___ Records for processing ___
(** The output line of a kept entry is one line, and starts an entry. *)
Lemma kept_line_good (ts cmd : string) :
  entry_shape ts cmd -> no_cr cmd = true ->
  no_crlf (format_entry ts cmd) = true
  /\ is_entry_start (format_entry ts cmd) = true.
Proof.
  intros Hshape Hcr. split.
  - apply LineFacts.no_crlf_no_cr. split.
    + destruct Hshape as (d1 & d2 & -> & A1 & _ & A2 & _ & _).
      unfold format_entry. rewrite !LineFacts.no_cr_app, Hcr.
      assert (D : forall d, PyStr.all PyStr.isdigit d = true ->
                            no_cr d = true).
      { unfold no_cr. induction d as [|c d IH]; simpl; [reflexivity|].
        intros H. apply andb_true_iff in H as [Hc Hd]. rewrite (IH Hd).
        destruct (Ascii.eqb c PyStr.CR) eqn:E; [|reflexivity].
        apply Ascii.eqb_eq in E. subst c. discriminate. }
      now rewrite (D _ A1), (D _ A2).
    + now apply entry_shape_one_line.
  - destruct Hshape as (d1 & d2 & -> & _).
    change (":" +:+ d2) with (String ":" d2).
    rewrite format_entry_unfold. unfold is_entry_start.
    apply andb_true_iff. split; [reflexivity|].
    change (PyStr.contains ";" (String ":" (String PyStr.space
              (d1 +:+ String ":" (d2 +:+ String ";" cmd)))))
      with (PyStr.contains ";" (d1 +:+ String ":" (d2 +:+ String ";" cmd))).
    apply LineFacts.contains_app_r.
    change (PyStr.contains ";" (String ":" (d2 +:+ String ";" cmd)))
      with (PyStr.contains ";" (d2 +:+ String ";" cmd)).
    now apply LineFacts.contains_app_r.
Qed.

Lemma history_step_entry_line self (cur e : string) :
  no_crlf e = true -> is_entry_start e = true ->
  history_step (self, cur) (e +:+ PyStr.newline)
  = (self' ← flush_entry (self, cur); Ok (self', e)).
Proof.
  intros He Hs. unfold history_step, flush_entry.
  rewrite (LineFacts.rstrip_line _ He).
  unfold is_entry_start in Hs. rewrite Hs. reflexivity.
Qed.

(** On lines that all start an entry, the loop followed by the last flush
    processes the entries one after the other. *)
Lemma history_loop_entries (entries : list string) :
  Forall (fun e => no_crlf e = true /\ is_entry_start e = true) entries ->
  forall self cur,
    (history_loop (map (fun e => e +:+ PyStr.newline) entries) (self, cur)
     ≫= flush_entry)
    = (self' ← flush_entry (self, cur); process_entries self' entries).
Proof.
  induction 1 as [|e es [He Hs] _ IH]; simpl; intros self cur.
  - now rewrite result_bind_ret.
  - rewrite (history_step_entry_line _ _ _ He Hs).
    destruct (flush_entry (self, cur)) as [s|]; simpl; [|reflexivity].
    rewrite IH. unfold flush_entry. simpl.
    destruct e; [discriminate|reflexivity].
Qed.

Lemma process_history_entries self (entries : list string) :
  Forall (fun e => no_crlf e = true /\ is_entry_start e = true) entries ->
  process_history self (map (fun e => e +:+ PyStr.newline) entries)
  = (last ← process_entries
              (set_stats (set_total_lines (Z.of_nat (length entries))) self)
              entries;
     Ok (set_stats
           (set_final_entries (Z.of_nat (length (cleaned_entries last))))
           last)).
Proof.
  intros H. unfold process_history. rewrite length_map.
  pose proof (history_loop_entries _ H
    (set_stats (set_total_lines (Z.of_nat (length entries))) self)
    EmptyString) as E.
  change (flush_entry (_, EmptyString)) with
    (Ok (set_stats (set_total_lines (Z.of_nat (length entries))) self)) in E.
  simpl in E. rewrite <- E.
  destruct (history_loop _ _) as [[s c]|]; reflexivity.
Qed.

Lemma kept_ok_lines_good cfg kept :
  kept_ok cfg kept ->
  Forall (fun e => no_crlf e = true /\ is_entry_start e = true)
         (lines_of kept).
Proof.
  induction 1 as [|kept ts cmd _ IH Hshape Hcr _ _]; [constructor|].
  rewrite lines_of_snoc. apply Forall_app. split; [exact IH|].
  constructor; [|constructor]. now apply kept_line_good.
Qed.

(** Processing the output lines of the kept entries, from an object that
    holds nothing, keeps each of them again and finds no duplicate. *)
Lemma process_entries_replay cfg kept :
  kept_ok cfg kept ->
  forall self0,
    kept_state cfg [] self0 ->
    exists self,
      process_entries self0 (lines_of kept) = Ok self
      /\ kept_state cfg kept self
      /\ duplicates_removed (stats self) = duplicates_removed (stats self0).
Proof.
  induction 1 as [|kept ts cmd _ IH Hshape Hcr Ha Hkeep]; intros self0 H0.
  - exists self0. auto.
  - destruct (IH self0 H0) as (s & Hrun & Hst & Hdup).
    rewrite lines_of_snoc, process_entries_app, Hrun. simpl.
    destruct (entry_shape_parse _ _ Hshape) as [Hparse _].
    pose proof Hst as (Hc & Hl & Hs).
    destruct (same_config_checks cfg s cmd Hc) as (Ea & Ei & Ew).
    destruct Hkeep as [Hi|(Hi & (r & Hw) & Hnew)].
    + rewrite (entry_outcome_process s _ _ ts cmd Hparse
                 (outcome_ignored s ts cmd
                    (eq_trans (eq_sym Ea) Ha) (eq_trans (eq_sym Ei) Hi))).
      simpl. eexists. split; [reflexivity|]. split; [|exact Hdup].
      apply kept_state_keep. now apply kept_state_set_stats.
    + assert (Hnin : normalize_command cmd ∉ seen_commands s)
        by now rewrite Hs.
      rewrite (entry_outcome_process s _ _ ts cmd Hparse
                 (outcome_kept s ts cmd r
                    (eq_trans (eq_sym Ea) Ha) (eq_trans (eq_sym Ei) Hi)
                    (eq_trans (eq_sym Ew) Hw) Hnin)).
      simpl. eexists. split; [reflexivity|]. split; [|exact Hdup].
      apply kept_state_keep. now apply kept_state_set_stats.
Qed.

(** ** C8: the second pass removes no duplicate *)

(** C8. Let a run on a history file complete, and let its output be
    written and read again by a second run with the same rules and the
    same maximal length. Then the second run completes, removes no
    duplicate, and keeps every entry of the first output, in order. *)
Theorem second_pass_removes_no_duplicate
    (max_len : Z) (ignore allow : list FilterRule) (content : string)
    (first : ZshHistoryCleaner) :
  process_history (new_cleaner max_len ignore allow) (readlines content)
  = Ok first ->
  exists second,
    process_history (new_cleaner max_len ignore allow)
      (readlines (write_cleaned_history first)) = Ok second
    /\ duplicates_removed (stats second) = 0
    /\ cleaned_entries second = cleaned_entries first.
Proof.
  intros Hfirst.
  apply process_history_kept_ok in Hfirst as (kept & Hok & Hlines).
  pose proof (kept_ok_lines_good _ _ Hok) as Hgood.
  unfold write_cleaned_history. rewrite Hlines.
  rewrite LineFacts.readlines_written
    by (eapply Forall_impl; [exact Hgood|]; now intros e [He _]).
  rewrite (process_history_entries _ _ Hgood).
  destruct (process_entries_replay _ _ Hok
              (set_stats
                 (set_total_lines (Z.of_nat (length (lines_of kept))))
                 (new_cleaner max_len ignore allow)))
    as (s & Hrun & (_ & Hl & _) & Hdup).
  { split; [repeat split|]. split; [reflexivity|]. intros x. simpl.
    split; intros Hx; [now apply not_elem_of_empty in Hx
                      |now apply elem_of_nil in Hx]. }
  rewrite Hrun. simpl. eexists. split; [reflexivity|]. simpl.
  split; [exact Hdup|exact Hl].
Qed.

Lemma second_pass_removes_no_duplicate_witness :
  let content :=
    ": 1:0;git commit -m a" +:+ PyStr.newline
    +:+ ": 2:0;ls" +:+ one_char PyStr.CR +:+ PyStr.newline
    +:+ ": 3:0;git  commit -m a" +:+ PyStr.newline
    +:+ ": 4:0;ls " +:+ PyStr.newline
    +:+ ": 5:0;echo " +:+ one_char PyStr.backslash +:+ PyStr.newline
    +:+ "continued" in
  let cfg := new_cleaner 500 [keep_git_commits] [] in
  exists first second,
    process_history cfg (readlines content) = Ok first
    /\ cleaned_entries first
       = [": 1:0;git commit -m a"%string; ": 2:0;ls"%string]
    /\ duplicates_removed (stats first) = 2
    /\ process_history cfg (readlines (write_cleaned_history first))
       = Ok second
    /\ duplicates_removed (stats second) = 0
    /\ cleaned_entries second = cleaned_entries first.
Proof.
  intros content cfg.
  assert (H1 : exists first,
             process_history cfg (readlines content) = Ok first
             /\ cleaned_entries first
                = [": 1:0;git commit -m a"%string; ": 2:0;ls"%string]
             /\ duplicates_removed (stats first) = 2).
  { eexists. split; [reflexivity|]. split; reflexivity. }
  destruct H1 as (first & H1 & Hc & Hd).
  destruct (second_pass_removes_no_duplicate 500 [keep_git_commits] []
              content first H1) as (second & H2 & Hdup & Hclean).
  exists first, second. auto 10.
Defined.

(** * Further properties of the code *)

(** ** What the four textual match types test *)

Module MatchFacts.
Import PyStr.

Lemma startswith_spec (p text : string) :
  startswith p text = true <-> exists rest, text = p +:+ rest.
Proof.
  revert text. induction p as [|a p IH]; intros text; simpl.
  - split; [intros _; now exists text|reflexivity].
  - destruct text as [|b text].
    + split; [discriminate|]. intros (rest & H). discriminate.
    + rewrite andb_true_iff, IH. split.
      * intros (E & rest & ->). apply Ascii.eqb_eq in E. subst b.
        now exists rest.
      * intros (rest & [= -> ->]). split; [apply Ascii.eqb_refl|].
        now exists rest.
Qed.

Lemma startswith_refl (s : string) : startswith s s = true.
Proof.
  apply startswith_spec. exists EmptyString. now rewrite StrFacts.app_nil_r.
Qed.

Lemma contains_spec (p text : string) :
  contains p text = true <-> exists a b, text = a +:+ p +:+ b.
Proof.
  induction text as [|c text IH]; simpl.
  - rewrite orb_false_r, startswith_spec. split.
    + intros (rest & H). now exists EmptyString, rest.
    + intros (a & b & H). destruct a; [now exists b|discriminate].
  - rewrite orb_true_iff, IH, startswith_spec. split.
    + intros [(rest & H)|(a & b & ->)].
      * now exists EmptyString, rest.
      * now exists (String c a), b.
    + intros (a & b & H). destruct a as [|x a].
      * left. now exists b.
      * right. injection H as _ ->. now exists a, b.
Qed.
(** * The User CRUD backend (backend/main_api.py) over a model of its
      SQLAlchemy session

    The endpoints of [main_api.py] are embedded as computations in a small
    state-and-exception monad whose state is the request's [Session].  The
    session keeps what the code relies on: the rows that are durably
    committed, the rows as the open transaction sees them, the objects that
    were added, modified or marked deleted but not yet flushed, and whether
    the transaction is still usable.

    Three behaviours of the session decide what the endpoints do:
    - [init_db] builds [SessionLocal] with [autoflush=False], so a query
      reads the rows without the changes still pending in the session;
    - a flush that fails rolls the transaction back and leaves the session
      refusing further flushes until [rollback()] is called;
    - assigning to a mapped attribute of a loaded object, the primary key
      included, becomes an UPDATE of that object's row at the next flush.

    The storage engine is an external collaborator.  The table [user] is a
    list of rows in the order a full scan returns them; the only constraint
    the schema declares is the primary key on [id].  Column values are taken
    at their Python types ([int] as [Z], [str] as [string]).  Request bodies
    reach the endpoints already validated as [UserCreate]; that validation
    is modelled separately at the end of the definitions. *)

From Stdlib Require Import ZArith Lia Ascii.
From stdpp Require Import base option list gmap strings pretty.

Local Open Scope string_scope.
Local Open Scope Z_scope.
Local Open Scope list_scope.

(** ** Data model: pydantic_classes.py and sql_alchemy.py *)

(** [datetime.date]. *)
Record date := mkdate { year : Z; month : Z; day : Z }.

(** [class UserCreate(BaseModel)], fields in declaration order. *)
Module UserCreate.
Record t := mk {
  isActive : bool;
  username : string;
  id : Z;
  dateOfBirth : date;
  email : string }.
End UserCreate.
Abbreviation UserCreate := UserCreate.t.
Lemma incompatible_entry_step_spec (validated flag validated' flag' : bool)
  (entry : yaml) :
  incompatible_entry_step (validated, flag) entry = Ret (validated', flag') ->
  (validated = false -> validated' = false)
  /\ (flag = true -> flag' = true)
  /\ (forbidden_incompatible entry = true -> validated' = false \/ flag' = true)
  /\ (flag = false -> flag' = true -> forbidden_incompatible entry = true).
Proof.
  unfold incompatible_entry_step.
  destruct (validated && validate_dict entry schema_prereqs) eqn:Hv.
  - apply andb_true_iff in Hv as [-> Hdict].
    destruct (validate_dict_is_dict _ _ Hdict) as [d ->]; simpl.
    destruct (compatch_in_set (entry_checked (yget d "name")))
      as [listed|ex] eqn:Hin; simpl; [|discriminate].
    intros H; injection H as <- <-.
    split; [discriminate|]. split; [intros ->; reflexivity|]. split.
    + intros Hforbidden; right.
      rewrite (compatch_in_set_listed _ Hforbidden Hin). apply orb_true_r.
    + intros -> Hflag; simpl in Hflag; subst listed.
      now apply listed_compatch_in_set.
  - intros H; injection H as <- <-.
    split; [reflexivity|]. split; [trivial|]. split; [auto|congruence].
Qed.

(** The same four facts for a whole loop, from the facts for one turn. *)
Lemma entries_loop_spec (step : bool * bool -> yaml -> outcome (bool * bool))
  (forbidden : yaml -> bool) :
  (forall validated flag validated' flag' entry,
      step (validated, flag) entry = Ret (validated', flag') ->
      (validated = false -> validated' = false)
      /\ (flag = true -> flag' = true)
      /\ (forbidden entry = true -> validated' = false \/ flag' = true)
      /\ (flag = false -> flag' = true -> forbidden entry = true)) ->
  forall entries validated flag validated' flag',
    for_each step entries (validated, flag) = Ret (validated', flag') ->
    (validated = false -> validated' = false)
    /\ (flag = true -> flag' = true)
    /\ ((exists entry, In entry entries /\ forbidden entry = true) ->
        validated' = false \/ flag' = true)
    /\ (flag = false -> flag' = true ->
        exists entry, In entry entries /\ forbidden entry = true).
Proof.
  intros Hstep entries; induction entries as [|entry entries IH];
    intros validated flag validated' flag'; simpl.
  - intros H; injection H as <- <-.
    split; [trivial|]. split; [trivial|]. split.
    + intros (entry & [] & _).
    + congruence.
  - destruct (step (validated, flag) entry) as [[v1 f1]|ex] eqn:H1; simpl;
      [|discriminate].
    intros H2.
    destruct (Hstep _ _ _ _ _ H1) as (Hv1 & Hf1 & Hforb1 & Hback1).
    destruct (IH _ _ _ _ H2) as (Hv2 & Hf2 & Hforb2 & Hback2).
    split; [auto|]. split; [auto|]. split.
    + intros (e & [<-|Hin] & He).
      * destruct (Hforb1 He) as [Hv|Hf]; auto.
      * apply Hforb2; eauto.
    + intros Hflag Hflag'.
      destruct f1 eqn:Hf.
      * exists entry; split; [now left|]. now apply Hback1.
      * destruct (Hback2 eq_refl Hflag') as (e & Hin & He).
        exists e; split; [now right|exact He].
Qed.

Lemma validate_prerequisites_part_spec (d : list (string * yaml))
  (validated result : bool) :
  validate_prerequisites_part d validated = Ret result ->
  (validated = false -> result = false)
  /\ (has_forbidden forbidden_prerequisite (yget d "prerequisites") ->
      result = false).
Proof.
  unfold validate_prerequisites_part.
  destruct (is_none (yget d "prerequisites")) eqn:Hnone.
  - intros H; injection H as <-. split; [auto|].
    intros (l & e & Hl & _); rewrite Hl in Hnone; discriminate.
  - destruct (py_iter (yget d "prerequisites")) as [entries|ex] eqn:Hiter; simpl;
      [|discriminate].
    destruct (for_each prereq_entry_step entries (validated, false))
      as [[v' f']|ex] eqn:Hloop; simpl; [|discriminate].
    intros H; injection H as <-.
    destruct (entries_loop_spec prereq_entry_step forbidden_prerequisite
                prereq_entry_step_spec _ _ _ Hloop) as (Hv & _ & Hforb & _).
    split.
    + intros Hf; now rewrite (Hv Hf).
    + intros (l & e & Hl & Hin & He).
      rewrite Hl in Hiter; injection Hiter as <-.
      destruct Hforb as [->| ->]; eauto using andb_false_r.
Qed.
___
What you should do:
Word for word, restate the lines above from the line containing "duplicate, and keeps" through the line containing "(first : ZshHistoryCleaner)", with both included and nothing else.

Final answer:
    duplicate, and keeps every entry of the first output, in order. *)
Theorem second_pass_removes_no_duplicate
    (max_len : Z) (ignore allow : list FilterRule) (content : string)
    (first : ZshHistoryCleaner) :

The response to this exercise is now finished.